Description of the task » What you return should be the lines of the data containing "getYear", each in full.

(Collected data entries)

+++

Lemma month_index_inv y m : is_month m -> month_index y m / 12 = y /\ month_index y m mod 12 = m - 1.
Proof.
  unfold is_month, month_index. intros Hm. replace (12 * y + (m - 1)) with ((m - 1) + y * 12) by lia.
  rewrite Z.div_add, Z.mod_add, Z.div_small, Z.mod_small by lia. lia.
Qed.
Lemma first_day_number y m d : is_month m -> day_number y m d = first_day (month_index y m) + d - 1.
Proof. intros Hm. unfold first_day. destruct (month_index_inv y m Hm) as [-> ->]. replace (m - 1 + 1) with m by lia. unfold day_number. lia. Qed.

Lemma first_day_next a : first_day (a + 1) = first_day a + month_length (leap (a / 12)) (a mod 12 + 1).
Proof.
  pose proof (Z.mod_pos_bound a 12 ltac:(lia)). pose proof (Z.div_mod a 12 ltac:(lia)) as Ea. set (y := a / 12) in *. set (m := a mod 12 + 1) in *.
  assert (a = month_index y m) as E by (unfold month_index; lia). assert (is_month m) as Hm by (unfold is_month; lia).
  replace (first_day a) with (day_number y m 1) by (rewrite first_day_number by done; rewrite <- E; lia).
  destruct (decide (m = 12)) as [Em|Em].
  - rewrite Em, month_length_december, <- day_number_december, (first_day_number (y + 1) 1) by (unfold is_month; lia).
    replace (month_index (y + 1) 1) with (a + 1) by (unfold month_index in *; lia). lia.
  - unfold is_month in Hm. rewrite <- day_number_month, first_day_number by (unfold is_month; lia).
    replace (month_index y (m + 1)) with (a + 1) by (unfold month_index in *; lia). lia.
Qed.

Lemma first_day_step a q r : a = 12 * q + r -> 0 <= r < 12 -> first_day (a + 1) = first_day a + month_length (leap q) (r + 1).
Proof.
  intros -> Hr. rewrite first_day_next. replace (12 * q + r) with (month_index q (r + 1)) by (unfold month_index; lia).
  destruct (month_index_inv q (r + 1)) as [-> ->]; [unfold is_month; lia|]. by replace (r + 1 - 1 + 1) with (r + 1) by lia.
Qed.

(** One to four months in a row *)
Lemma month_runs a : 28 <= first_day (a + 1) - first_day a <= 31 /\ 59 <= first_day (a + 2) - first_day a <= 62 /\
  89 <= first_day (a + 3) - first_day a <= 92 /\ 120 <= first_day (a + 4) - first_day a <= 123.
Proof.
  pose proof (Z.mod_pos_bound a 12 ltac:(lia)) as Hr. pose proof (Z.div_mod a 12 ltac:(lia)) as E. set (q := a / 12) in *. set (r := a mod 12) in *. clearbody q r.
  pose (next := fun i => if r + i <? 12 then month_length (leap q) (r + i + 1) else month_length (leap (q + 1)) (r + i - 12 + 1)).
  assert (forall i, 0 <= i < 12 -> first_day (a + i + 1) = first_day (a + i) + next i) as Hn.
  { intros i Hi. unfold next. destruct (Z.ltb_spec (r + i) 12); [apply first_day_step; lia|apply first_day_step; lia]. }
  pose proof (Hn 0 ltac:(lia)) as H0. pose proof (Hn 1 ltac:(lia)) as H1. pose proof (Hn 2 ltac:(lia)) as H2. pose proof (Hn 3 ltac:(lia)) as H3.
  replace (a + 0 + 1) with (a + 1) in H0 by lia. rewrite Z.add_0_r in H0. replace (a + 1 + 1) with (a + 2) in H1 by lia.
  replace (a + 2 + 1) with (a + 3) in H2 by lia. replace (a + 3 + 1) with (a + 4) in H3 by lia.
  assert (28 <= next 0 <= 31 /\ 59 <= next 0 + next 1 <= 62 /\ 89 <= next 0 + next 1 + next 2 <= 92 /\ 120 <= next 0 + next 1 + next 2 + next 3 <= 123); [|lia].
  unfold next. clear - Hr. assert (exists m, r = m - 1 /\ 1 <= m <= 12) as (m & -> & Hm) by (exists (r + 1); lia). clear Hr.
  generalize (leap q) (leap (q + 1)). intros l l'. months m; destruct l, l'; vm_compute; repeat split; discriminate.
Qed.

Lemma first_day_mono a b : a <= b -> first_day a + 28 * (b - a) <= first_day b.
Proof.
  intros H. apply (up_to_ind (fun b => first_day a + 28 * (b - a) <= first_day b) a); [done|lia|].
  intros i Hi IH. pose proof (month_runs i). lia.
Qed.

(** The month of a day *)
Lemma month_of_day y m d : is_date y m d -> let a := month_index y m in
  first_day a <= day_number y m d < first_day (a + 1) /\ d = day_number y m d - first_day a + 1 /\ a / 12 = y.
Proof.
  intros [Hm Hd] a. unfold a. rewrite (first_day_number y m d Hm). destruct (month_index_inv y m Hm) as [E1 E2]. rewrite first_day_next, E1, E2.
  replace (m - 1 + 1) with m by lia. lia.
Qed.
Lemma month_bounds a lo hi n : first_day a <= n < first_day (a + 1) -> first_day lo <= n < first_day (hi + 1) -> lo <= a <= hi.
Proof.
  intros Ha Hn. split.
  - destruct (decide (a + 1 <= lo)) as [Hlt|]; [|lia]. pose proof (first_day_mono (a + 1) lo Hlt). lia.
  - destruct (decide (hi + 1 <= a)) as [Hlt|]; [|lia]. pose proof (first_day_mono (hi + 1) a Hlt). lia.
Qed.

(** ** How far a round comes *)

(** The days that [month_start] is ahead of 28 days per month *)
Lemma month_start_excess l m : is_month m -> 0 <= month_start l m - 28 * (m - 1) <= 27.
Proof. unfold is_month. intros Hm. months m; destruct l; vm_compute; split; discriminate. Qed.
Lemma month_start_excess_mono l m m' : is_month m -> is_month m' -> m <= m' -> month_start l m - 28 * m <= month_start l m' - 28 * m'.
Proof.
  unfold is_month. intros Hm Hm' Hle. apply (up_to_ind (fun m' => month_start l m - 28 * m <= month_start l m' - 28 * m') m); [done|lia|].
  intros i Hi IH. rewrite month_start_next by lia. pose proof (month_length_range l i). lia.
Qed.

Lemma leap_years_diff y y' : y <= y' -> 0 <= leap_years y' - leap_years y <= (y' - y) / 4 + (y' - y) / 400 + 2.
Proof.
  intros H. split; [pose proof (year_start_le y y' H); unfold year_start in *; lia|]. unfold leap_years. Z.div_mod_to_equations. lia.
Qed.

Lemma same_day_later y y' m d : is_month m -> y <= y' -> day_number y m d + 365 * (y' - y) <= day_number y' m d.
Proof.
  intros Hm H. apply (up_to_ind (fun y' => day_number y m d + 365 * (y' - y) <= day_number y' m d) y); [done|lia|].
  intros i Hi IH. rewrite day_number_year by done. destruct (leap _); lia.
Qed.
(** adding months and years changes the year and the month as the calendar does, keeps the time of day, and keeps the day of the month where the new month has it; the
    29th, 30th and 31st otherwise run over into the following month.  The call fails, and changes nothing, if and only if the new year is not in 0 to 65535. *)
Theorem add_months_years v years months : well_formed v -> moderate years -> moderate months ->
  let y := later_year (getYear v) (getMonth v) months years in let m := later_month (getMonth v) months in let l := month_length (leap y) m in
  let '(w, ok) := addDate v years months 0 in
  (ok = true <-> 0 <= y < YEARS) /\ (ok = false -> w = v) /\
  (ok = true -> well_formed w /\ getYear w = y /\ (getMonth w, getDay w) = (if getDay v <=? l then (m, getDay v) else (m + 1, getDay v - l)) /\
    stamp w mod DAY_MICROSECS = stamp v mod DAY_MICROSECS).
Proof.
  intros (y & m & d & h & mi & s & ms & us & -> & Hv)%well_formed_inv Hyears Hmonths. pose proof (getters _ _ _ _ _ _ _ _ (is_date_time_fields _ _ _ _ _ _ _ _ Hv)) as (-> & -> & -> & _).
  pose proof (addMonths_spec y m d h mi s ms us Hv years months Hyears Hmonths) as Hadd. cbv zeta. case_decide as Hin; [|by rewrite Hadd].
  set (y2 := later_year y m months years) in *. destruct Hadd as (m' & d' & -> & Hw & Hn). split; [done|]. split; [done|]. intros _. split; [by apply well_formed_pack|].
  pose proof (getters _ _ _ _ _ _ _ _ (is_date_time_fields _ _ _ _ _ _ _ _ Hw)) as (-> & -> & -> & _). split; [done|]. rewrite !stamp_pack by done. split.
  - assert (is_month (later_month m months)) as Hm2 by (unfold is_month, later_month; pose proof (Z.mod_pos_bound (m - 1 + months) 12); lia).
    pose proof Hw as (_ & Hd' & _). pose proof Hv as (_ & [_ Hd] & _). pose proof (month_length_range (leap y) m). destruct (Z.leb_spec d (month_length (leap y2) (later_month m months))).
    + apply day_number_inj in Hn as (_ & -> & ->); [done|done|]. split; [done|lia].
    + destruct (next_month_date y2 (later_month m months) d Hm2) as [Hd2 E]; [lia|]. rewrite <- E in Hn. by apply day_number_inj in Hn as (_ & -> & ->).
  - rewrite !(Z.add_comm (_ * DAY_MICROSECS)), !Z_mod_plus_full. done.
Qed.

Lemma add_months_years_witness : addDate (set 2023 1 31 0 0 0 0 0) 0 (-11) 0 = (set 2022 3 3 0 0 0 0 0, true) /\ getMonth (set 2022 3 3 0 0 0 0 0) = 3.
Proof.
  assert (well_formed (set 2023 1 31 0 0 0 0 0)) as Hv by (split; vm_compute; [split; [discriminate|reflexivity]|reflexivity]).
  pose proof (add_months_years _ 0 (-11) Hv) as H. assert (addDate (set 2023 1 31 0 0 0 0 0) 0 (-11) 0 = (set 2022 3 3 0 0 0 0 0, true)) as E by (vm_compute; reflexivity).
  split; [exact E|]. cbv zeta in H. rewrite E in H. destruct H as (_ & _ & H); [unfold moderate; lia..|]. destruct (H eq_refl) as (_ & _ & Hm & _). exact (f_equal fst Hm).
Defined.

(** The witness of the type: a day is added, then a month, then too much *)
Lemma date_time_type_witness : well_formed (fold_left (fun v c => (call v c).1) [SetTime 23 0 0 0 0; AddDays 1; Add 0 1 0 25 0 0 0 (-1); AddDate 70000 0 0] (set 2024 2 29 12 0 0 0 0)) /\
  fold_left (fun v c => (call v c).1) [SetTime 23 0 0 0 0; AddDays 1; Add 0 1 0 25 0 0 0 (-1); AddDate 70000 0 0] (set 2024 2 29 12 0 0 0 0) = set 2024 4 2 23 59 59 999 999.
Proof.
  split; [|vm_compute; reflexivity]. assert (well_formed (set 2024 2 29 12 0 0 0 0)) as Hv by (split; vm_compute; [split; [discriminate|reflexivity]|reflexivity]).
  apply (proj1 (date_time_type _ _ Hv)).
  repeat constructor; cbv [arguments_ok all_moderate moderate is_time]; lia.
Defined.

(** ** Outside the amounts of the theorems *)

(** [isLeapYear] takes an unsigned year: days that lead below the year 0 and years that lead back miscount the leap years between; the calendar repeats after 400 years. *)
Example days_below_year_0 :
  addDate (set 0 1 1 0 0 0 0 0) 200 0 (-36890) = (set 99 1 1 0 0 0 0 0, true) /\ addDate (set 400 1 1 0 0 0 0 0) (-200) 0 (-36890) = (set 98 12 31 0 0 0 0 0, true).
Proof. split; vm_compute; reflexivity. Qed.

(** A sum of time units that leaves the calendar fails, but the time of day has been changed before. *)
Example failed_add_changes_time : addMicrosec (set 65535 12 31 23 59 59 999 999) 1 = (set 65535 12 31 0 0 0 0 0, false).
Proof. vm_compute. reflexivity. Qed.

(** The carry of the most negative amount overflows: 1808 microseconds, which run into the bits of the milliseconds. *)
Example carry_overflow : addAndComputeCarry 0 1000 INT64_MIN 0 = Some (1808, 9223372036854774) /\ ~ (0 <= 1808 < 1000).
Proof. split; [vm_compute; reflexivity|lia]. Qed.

+++

Response to the task »
  let y := later_year (getYear v) (getMonth v) months years in let m := later_month (getMonth v) months in let l := month_length (leap y) m in
  (ok = true -> well_formed w /\ getYear w = y /\ (getMonth w, getDay w) = (if getDay v <=? l then (m, getDay v) else (m + 1, getDay v - l)) /\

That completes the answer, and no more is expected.